Especially odd since the definition of a rule includes “a principal that guides conduct”. It’s LITERALLY including a choice as what a rule is defined as, because a person’s principals are choices. I’ve seen people argue some silly things in the past, but I have to admit, I’ve never seen it get this ridiculous. So far, we’ve had him argue that the definition of a rule isn’t a rule, how any DM that uses rules in the rule book (rule is even in that name of what those books are called lol) are tyrants, and another poster say that using that rule to make decisions is an arbitrary decision (the opposite of what arbitrary means).
Is it opposite week and I missed it or something?
But you know what? Go to an AL game with a Druid wearing plate mail and tell the DM you are allowed if you want based on some of the reasons given here. Let me know how that works out for you.
Sure, a principal that guides conduct, not a principal that controls or dictates conduct. Paladins of Devotion have a rule against lying built into their design. Clerics have the worship of deities built into their class description, and Monks have a rule against being a murder hobo built into their class description. All of these can be ignored, and only the Paladin has further rules expanding upon what happens if they choose to do so. The thing about rules with no mechanical penalties that are ruled only through personal choice is that they stop being true as soon as you make the other choice. Halflings don't suddenly gain a fly speed because they decide they want to fly. If they jump off a building and start flapping their arms, they're only going downward.

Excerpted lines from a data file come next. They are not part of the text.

(** The deduplication key of a file: its folder and its stem. *)
Definition stem_dir (p : path) : path * str := (parent p, stem p).

(** Two stems are related when they are equal or one is the other followed
    by an underscore or a space and anything. *)
Definition related_stems (a b : str) : Prop :=
  a = b ∨ exists sep tail, (sep = 95 ∨ sep = 32)
                           ∧ (a = b ++ sep :: tail ∨ b = a ++ sep :: tail).


(** Both relations are preorders. *)
#[local] Instance same_world_refl : Reflexive same_world.
Proof. by intros s. Qed.
#[local] Instance same_world_trans : Transitive same_world.
Proof. intros s1 s2 s3 [H1 H2] [H3 H4]. split; congruence. Qed.
#[local] Instance processed_grows_refl : Reflexive processed_grows.
Proof. intros s. unfold processed_grows. set_solver. Qed.
#[local] Instance processed_grows_trans : Transitive processed_grows.
Proof. intros s1 s2 s3. unfold processed_grows. set_solver. Qed.


(** The counters agree with the report lists: every success is listed,
    every counted failure is listed, every listed skip is counted. *)
Definition accounted (l : Locals) : Prop :=
  l_ok l = (length (media_ok (l_report l)) + length (other_ok (l_report l)))%nat
  ∧ (l_fail l <= length (media_fail (l_report l)))%nat
  ∧ (length (media_skip (l_report l)) <= l_skip l)%nat.

(** [s'] is [s] with some directories strictly below [root] removed, and
    nothing else changed. *)
Definition pruned (root : path) (s s' : State) : Prop :=
  (forall p : path,
     tree (world s') !! p = tree (world s) !! p
     ∨ (tree (world s') !! p = None ∧ tree (world s) !! p = Some Dir
        ∧ p <> root ∧ is_Some (relative_to p root)))
  ∧ world s' = with_tree (world s) (tree (world s'))
  ∧ processed s' = processed s ∧ events s' = events s ∧ report s' = report s.

(** A target folder with a chain of two empty folders and a folder that
    holds a photo. *)
Definition hollow_tree : World :=
  world_of [([py "t"], Dir);
            ([py "t"; py "a"], Dir);
            ([py "t"; py "a"; py "b"], Dir);
            ([py "t"; py "c"], Dir);
            ([py "t"; py "c"; py "x.jpg"], file "photo")] 1000.

(** [p] is [root] or lies below it. *)
Definition below (root p : path) : Prop := exists rest, p = root ++ rest.

(** Every entry outside [root] is still there, as it was. *)
Definition kept_outside (root : path) (w w' : World) : Prop :=
  forall (p : path) (n : node), ¬ below root p -> tree w !! p = Some n -> tree w' !! p = Some n.
Definition outside_kept (root : path) (s s' : State) : Prop :=
  kept_outside root (world s) (world s').

#[local] Instance outside_kept_refl (root : path) : Reflexive (outside_kept root).
Proof. by intros s p n. Qed.
#[local] Instance outside_kept_trans (root : path) : Transitive (outside_kept root).
Proof. intros s1 s2 s3 H1 H2 p n Hp Hn. by apply H2, H1. Qed.

(** * Properties *)

(** ** Tactics and basic facts *)


Lemma bool_decide_false_iff (P : Prop) `{Decision P} : bool_decide P = false <-> ¬ P.
Proof.
  split; intros HP.
  - intros Hp. rewrite (bool_decide_eq_true_2 _ Hp) in HP. discriminate.
  - by apply bool_decide_eq_false_2.
Qed.



(** ** The classifier *)



(** Running a bind. *)
Lemma run_bind {A B} (m : M A) (f : A -> M B) (s : State) :
  (m ≫= f) s = match m s with (Ok a, s') => f a s' | (Raise e, s') => (Raise e, s') end.
Proof. reflexivity. Qed.

Lemma bind_Ok_inv {A B} (m : M A) (f : A -> M B) (s s' : State) (b : B) :
  (m ≫= f) s = (Ok b, s') -> exists a s1, m s = (Ok a, s1) ∧ f a s1 = (Ok b, s').
Proof.
  rewrite run_bind. destruct (m s) as [[a|e] s1]; intros H; [eauto | discriminate].
Qed.



Lemma dedupe_subset (files : list path) (seen : gset (path * str)) (q : path) :
  q ∈ dedupe files seen -> q ∈ files.
Proof.
  revert seen. induction files as [|f files IH]; intros seen Hq; simpl in Hq; [done |].
  destruct (bool_decide _).
  - apply elem_of_cons. right. by eapply IH.
  - apply elem_of_cons in Hq as [->|Hq]; [by left |]. apply elem_of_cons. right. by eapply IH.
Qed.





(** ** Device inference *)

Lemma startswith_map (f : char -> char) (s p : str) :
  startswith s p = true -> startswith (map f s) (map f p) = true.
Proof.
  revert s. induction p as [|a p IH]; intros [|b s] H; simpl in *; try done.
  apply andb_true_iff in H as [Hab Hs]. apply N.eqb_eq in Hab. subst.
  rewrite N.eqb_refl. simpl. by apply IH.
Qed.

Lemma contains_map (f : char -> char) (needle hay : str) :
  contains needle hay = true -> contains (map f needle) (map f hay) = true.
Proof.
  induction hay as [|c hay IH]; intros H.
  - change (startswith [] needle || false = true) in H.
    change (startswith (map f []) (map f needle) || false = true).
    apply orb_true_iff in H as [H|H]; [| done].
    apply orb_true_iff. left. by apply startswith_map.
  - change (startswith (c :: hay) needle || contains needle hay = true) in H.
    change (startswith (map f (c :: hay)) (map f needle)
            || contains (map f needle) (map f hay) = true).
    apply orb_true_iff. apply orb_true_iff in H as [H|H].
    + left. by apply startswith_map.
    + right. by apply IH.
Qed.

Lemma contains_DJI_upper (s : str) :
  contains (py "DJI") s = true -> contains (py "DJI") (upper s) = true.
Proof. intros H. apply (contains_map upper_char) in H. exact H. Qed.

(** C8.  For a file classified image, video or panoramic_video whose stem
    contains the marker DJI (in any letter case) or the brand name itself,
    and for a video or panoramic_video file with the extension .lrf,
    get_device returns the drone brand: whatever PIL, exiftool or the
    pattern database would say, for every environment. *)
Theorem drone_marker_decides_device
    (E : Env) (w : World) (o : Organizer) (p : path) (mt : media_type) :
  mt <> audio ->
  contains (py "DJI") (stem p) = true
  ∨ contains (py "DJI") (upper (stem p)) = true
  ∨ contains dji (stem p) = true
  ∨ (is_video_kind mt = true ∧ lower (suffix p) = py ".lrf") ->
  get_device E w o p mt = Ok dji.
Proof.
  intros Hmt H. unfold get_device.
  assert (Hin : mt ∈ [image; video; panoramic_video]).
  { destruct mt; try done; repeat constructor. }
  rewrite (bool_decide_eq_true_2 _ Hin). simpl.
  destruct H as [H|[H|[H|[Hv Hl]]]].
  - by rewrite (contains_DJI_upper _ H).
  - by rewrite H.
  - rewrite H. by rewrite orb_true_r.
  - destruct (_ || _); [done |]. rewrite Hv. by rewrite (bool_decide_eq_true_2 _ Hl).
Qed.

And the arbitrary decision comes from a DM saying the Druid cannot put on the armor. The official rules clarification is that they can choose to do so, because nothing in the game system stops them. The only thing stopping them is if the DM decides it infringes on their story (which is nothing more than a reminder of something inherent to the game as a whole), but in my experience, 90% of campaigns have nothing involving Druidic lore by default. If you say a Druid can't perform an action that the lead designer of the game has said there is nothing in the game system to prevent, and you cannot point at something in the game system that says otherwise, then to say it's impossible is arbitrary. Period.

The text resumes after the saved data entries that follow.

Lemma StronglySorted_filter (R : relation A) (P : A → Prop) `{∀ x, Decision (P x)}
    (l : list A) :
  StronglySorted R l → StronglySorted R (filter P l).
Proof.
  induction 1 as [|x l Hl IH Hx]; [constructor|].
  destruct (decide (P x)).
  - rewrite filter_cons_True by done. constructor; [done|].
    rewrite Forall_forall in Hx |- *. intros y [_ Hy]%list_elem_of_filter. auto.
  - by rewrite filter_cons_False.
Qed.

Lemma StronglySorted_distinct {B} (f : A → B) (R : relation A) (l : list A) :
  NoDup (f <$> l) → StronglySorted R l →
  StronglySorted (λ x y, R x y ∧ f x ≠ f y) l.
Proof.
  intros Hnd Hl. induction Hl as [|x l Hl IH Hx]; [constructor|].
  rewrite fmap_cons in Hnd. apply NoDup_cons in Hnd as [Hx' Hnd].
  constructor; [by apply IH|].
  rewrite Forall_forall in Hx |- *. intros y Hy. split; [by apply Hx|].
  intros E. apply Hx'. rewrite E. by apply list_elem_of_fmap_2.
Qed.

End SortedFacts.

(** ** Analyzer: the frequency map *)

Section AnalyzerFacts.
Import Analyzer.

Lemma first_index_Some_lt k l i : first_index k l = Some i → (i < length l)%nat.
Proof.
  revert i; induction l as [|x l IH]; intros i; simpl; [done|].
  case_bool_decide; [intros [= <-]; lia|].
  destruct (first_index k l) as [j|]; simpl; [|done].
  intros [= <-]. specialize (IH j eq_refl). lia.
Qed.

Lemma first_index_elem_of k l : k ∈ l → is_Some (first_index k l).
Proof.
  induction l as [|x l IH]; [by intros ?%elem_of_nil|].
  intros Hk. simpl. case_bool_decide; [eauto|].
  apply elem_of_cons in Hk as [->|Hk]; [done|].
  destruct (IH Hk) as [j ->]. simpl. eauto.
Qed.

Lemma first_index_app_l k l l' : k ∈ l → first_index k (l ++ l') = first_index k l.
Proof.
  induction l as [|x l IH]; [by intros ?%elem_of_nil|].
  intros Hk. simpl. case_bool_decide; [done|].
  apply elem_of_cons in Hk as [->|Hk]; [done|]. by rewrite IH.
Qed.

Lemma first_index_fresh k l : k ∉ l → first_index k (l ++ [k]) = Some (length l).
Proof.
  induction l as [|x l IH]; intros Hk; simpl.
  { by rewrite bool_decide_eq_true_2. }
  apply not_elem_of_cons in Hk as [Hne Hk].
  rewrite bool_decide_eq_false_2 by done. by rewrite IH.
Qed.

(** [new Set(lines)] lists the lines in the order they are first met. *)
Lemma new_Set_earlier lines : StronglySorted (earlier lines) (new_Set lines).
Proof.
  induction lines as [|x l IH] using rev_ind; [constructor|].
  assert (∀ k1 k2, k1 ∈ new_Set l → k2 ∈ new_Set l →
            earlier l k1 k2 → earlier (l ++ [x]) k1 k2) as Hkeep.
  { intros k1 k2 H1 H2. rewrite new_Set_elem_of in H1, H2. unfold earlier.
    by rewrite !first_index_app_l. }
  rewrite new_Set_snoc. unfold Set_add. case_bool_decide as Hx.
  - by apply (StronglySorted_weaken (earlier l)).
  - apply StronglySorted_app_2.
    + intros k1 k2 H1 ->%list_elem_of_singleton. unfold earlier.
      rewrite new_Set_elem_of in H1, Hx.
      rewrite first_index_app_l, first_index_fresh by done.
      destruct (first_index_elem_of k1 l H1) as [i Hi]. rewrite Hi.
      by apply first_index_Some_lt in Hi.
    + by apply (StronglySorted_weaken (earlier l)).
    + repeat constructor.
Qed.

(** *** Reading and writing the map *)

Lemma own_get_tabulate f keys x :
  own_get (tabulate f keys) x = if decide (x ∈ keys) then Some (f x) else None.
Proof.
  induction keys as [|k keys IH]; simpl; [done|].
  case_bool_decide as Hk.
  - subst. rewrite decide_True; [done|by left].
  - rewrite IH. destruct (decide (x ∈ keys)) as [Hin|Hout].
    + rewrite decide_True; [done|by right].
    + rewrite decide_False; [done|]. intros [->|?]%elem_of_cons; done.
Qed.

And it doesn't matter what people at AL say, for reasons I've already explained before. It's also true that there are some AL tables that allow it, and it's legal for them to do so, because it doesn't require a house rule to make it legal as per RAW. The ones that make it illegal as per RAW are simply bias and clinging to the lore of Druids from older editions, especially since their ruling goes against what the lead rules designer says is true. If they tell me SA is official when it comes to iterating the intent of Conjure spells, but then tell me it's not official when clarifying the rules as written in regards to the Druid in metal armor, then I'm assuming arbitrary rulings based on what the DM wants, and not what the book says.
If the developer (via Sage Advice) and publisher (via publishing the Sage Advice as official rules on their site) says something is true, and a DM tells me otherwise, I'm not taking the DM's word for it. The DM has final say in enforcement at their table, but that doesn't mean they're right about what the rules say.